# Problem to solve
Report each line of the records below that uses the word "negb".
····················
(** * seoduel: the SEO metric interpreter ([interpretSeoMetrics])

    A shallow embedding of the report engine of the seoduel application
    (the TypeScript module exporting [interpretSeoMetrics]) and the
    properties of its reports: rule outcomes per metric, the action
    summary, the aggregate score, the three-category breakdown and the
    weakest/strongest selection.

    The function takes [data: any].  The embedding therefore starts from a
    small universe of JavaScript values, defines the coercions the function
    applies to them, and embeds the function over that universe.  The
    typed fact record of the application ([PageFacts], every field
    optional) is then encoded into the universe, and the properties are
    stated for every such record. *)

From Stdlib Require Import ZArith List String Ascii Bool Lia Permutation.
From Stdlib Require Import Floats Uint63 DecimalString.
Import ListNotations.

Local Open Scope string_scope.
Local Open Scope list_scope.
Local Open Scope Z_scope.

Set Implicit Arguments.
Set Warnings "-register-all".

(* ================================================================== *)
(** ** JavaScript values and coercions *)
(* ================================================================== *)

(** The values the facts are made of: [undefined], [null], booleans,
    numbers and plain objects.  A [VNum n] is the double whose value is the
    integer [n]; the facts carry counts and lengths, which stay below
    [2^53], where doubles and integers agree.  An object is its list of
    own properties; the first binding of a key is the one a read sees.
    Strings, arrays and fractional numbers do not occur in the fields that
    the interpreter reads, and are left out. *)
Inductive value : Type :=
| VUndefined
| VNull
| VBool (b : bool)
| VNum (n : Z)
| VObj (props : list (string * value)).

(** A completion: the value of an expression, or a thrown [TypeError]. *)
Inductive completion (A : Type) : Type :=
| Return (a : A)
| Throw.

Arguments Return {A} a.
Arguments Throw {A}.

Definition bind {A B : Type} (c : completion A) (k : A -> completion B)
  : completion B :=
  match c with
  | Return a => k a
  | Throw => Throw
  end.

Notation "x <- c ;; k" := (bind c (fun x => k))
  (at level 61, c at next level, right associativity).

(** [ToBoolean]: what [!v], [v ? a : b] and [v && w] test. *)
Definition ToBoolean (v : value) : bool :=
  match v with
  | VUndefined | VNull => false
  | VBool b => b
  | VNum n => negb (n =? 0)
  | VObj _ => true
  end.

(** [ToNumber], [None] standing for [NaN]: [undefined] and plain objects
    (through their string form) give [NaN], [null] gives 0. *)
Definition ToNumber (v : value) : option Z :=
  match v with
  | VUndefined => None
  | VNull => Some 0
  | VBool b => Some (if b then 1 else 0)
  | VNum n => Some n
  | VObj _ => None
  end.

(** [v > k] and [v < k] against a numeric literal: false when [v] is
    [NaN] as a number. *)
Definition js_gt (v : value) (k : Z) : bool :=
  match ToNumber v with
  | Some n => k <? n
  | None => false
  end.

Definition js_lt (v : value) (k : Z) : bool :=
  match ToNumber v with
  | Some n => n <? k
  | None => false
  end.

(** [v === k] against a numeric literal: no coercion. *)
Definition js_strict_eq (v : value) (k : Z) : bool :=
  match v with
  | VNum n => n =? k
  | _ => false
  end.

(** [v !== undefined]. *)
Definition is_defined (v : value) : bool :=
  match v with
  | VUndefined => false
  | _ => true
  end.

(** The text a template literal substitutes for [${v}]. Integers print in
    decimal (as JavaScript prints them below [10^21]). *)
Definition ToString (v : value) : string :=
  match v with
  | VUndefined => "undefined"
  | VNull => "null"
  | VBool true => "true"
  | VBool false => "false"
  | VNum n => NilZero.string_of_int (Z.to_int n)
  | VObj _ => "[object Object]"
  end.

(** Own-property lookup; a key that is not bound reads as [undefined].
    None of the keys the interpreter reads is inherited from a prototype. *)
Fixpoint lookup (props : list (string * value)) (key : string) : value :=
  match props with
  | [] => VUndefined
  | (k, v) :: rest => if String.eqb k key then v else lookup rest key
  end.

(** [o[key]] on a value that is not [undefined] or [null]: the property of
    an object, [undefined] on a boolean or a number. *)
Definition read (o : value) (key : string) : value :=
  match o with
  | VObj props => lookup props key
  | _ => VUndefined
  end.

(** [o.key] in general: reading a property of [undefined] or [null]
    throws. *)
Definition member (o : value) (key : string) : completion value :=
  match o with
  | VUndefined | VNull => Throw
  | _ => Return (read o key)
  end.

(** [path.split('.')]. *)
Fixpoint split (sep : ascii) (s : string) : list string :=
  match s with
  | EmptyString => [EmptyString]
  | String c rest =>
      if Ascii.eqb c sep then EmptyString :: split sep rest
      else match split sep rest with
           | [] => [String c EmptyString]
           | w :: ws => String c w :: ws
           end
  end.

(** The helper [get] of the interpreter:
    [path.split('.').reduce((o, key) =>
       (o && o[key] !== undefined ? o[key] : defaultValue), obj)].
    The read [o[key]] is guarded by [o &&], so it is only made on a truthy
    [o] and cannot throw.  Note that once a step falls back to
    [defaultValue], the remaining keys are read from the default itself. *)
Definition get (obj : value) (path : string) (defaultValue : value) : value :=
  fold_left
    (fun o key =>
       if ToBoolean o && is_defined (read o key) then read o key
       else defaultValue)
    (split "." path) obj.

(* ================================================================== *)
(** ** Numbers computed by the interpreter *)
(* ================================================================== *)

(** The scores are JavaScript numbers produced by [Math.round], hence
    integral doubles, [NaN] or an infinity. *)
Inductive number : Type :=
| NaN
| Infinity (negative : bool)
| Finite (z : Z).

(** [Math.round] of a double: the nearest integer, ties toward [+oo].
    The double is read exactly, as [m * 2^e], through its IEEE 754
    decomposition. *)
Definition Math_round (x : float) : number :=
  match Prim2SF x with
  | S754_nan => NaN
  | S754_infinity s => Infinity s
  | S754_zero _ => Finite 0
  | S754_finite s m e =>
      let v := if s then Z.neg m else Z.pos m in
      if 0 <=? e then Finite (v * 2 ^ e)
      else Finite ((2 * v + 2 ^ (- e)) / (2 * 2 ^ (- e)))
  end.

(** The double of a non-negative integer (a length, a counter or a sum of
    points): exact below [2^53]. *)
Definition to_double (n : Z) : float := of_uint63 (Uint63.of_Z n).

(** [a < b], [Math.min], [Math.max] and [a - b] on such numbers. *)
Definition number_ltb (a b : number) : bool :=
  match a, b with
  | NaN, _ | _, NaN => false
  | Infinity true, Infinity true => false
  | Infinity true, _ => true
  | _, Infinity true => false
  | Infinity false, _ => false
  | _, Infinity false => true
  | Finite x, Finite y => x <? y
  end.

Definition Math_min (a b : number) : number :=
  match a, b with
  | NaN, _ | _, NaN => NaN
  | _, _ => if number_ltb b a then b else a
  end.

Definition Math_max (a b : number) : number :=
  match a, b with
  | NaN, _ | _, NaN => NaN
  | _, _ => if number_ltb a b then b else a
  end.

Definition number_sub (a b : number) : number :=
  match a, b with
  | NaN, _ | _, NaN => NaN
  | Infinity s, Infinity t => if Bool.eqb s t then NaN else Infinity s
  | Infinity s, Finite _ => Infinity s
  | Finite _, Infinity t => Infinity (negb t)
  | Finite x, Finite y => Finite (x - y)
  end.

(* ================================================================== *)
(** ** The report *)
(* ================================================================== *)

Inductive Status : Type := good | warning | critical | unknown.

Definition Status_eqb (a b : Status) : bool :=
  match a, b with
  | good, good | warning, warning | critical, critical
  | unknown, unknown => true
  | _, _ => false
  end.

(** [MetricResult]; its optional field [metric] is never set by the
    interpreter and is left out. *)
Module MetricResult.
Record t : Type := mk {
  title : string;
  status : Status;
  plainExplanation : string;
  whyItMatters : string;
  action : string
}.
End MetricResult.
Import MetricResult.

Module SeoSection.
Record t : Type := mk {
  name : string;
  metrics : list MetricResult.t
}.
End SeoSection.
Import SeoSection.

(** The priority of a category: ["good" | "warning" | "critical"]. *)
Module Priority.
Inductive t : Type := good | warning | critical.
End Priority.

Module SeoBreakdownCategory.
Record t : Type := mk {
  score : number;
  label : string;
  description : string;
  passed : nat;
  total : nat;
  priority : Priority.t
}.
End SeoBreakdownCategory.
····················
# Solution for this exercise
  | VNum n => negb (n =? 0)
  | Finite _, Infinity t => Infinity (negb t)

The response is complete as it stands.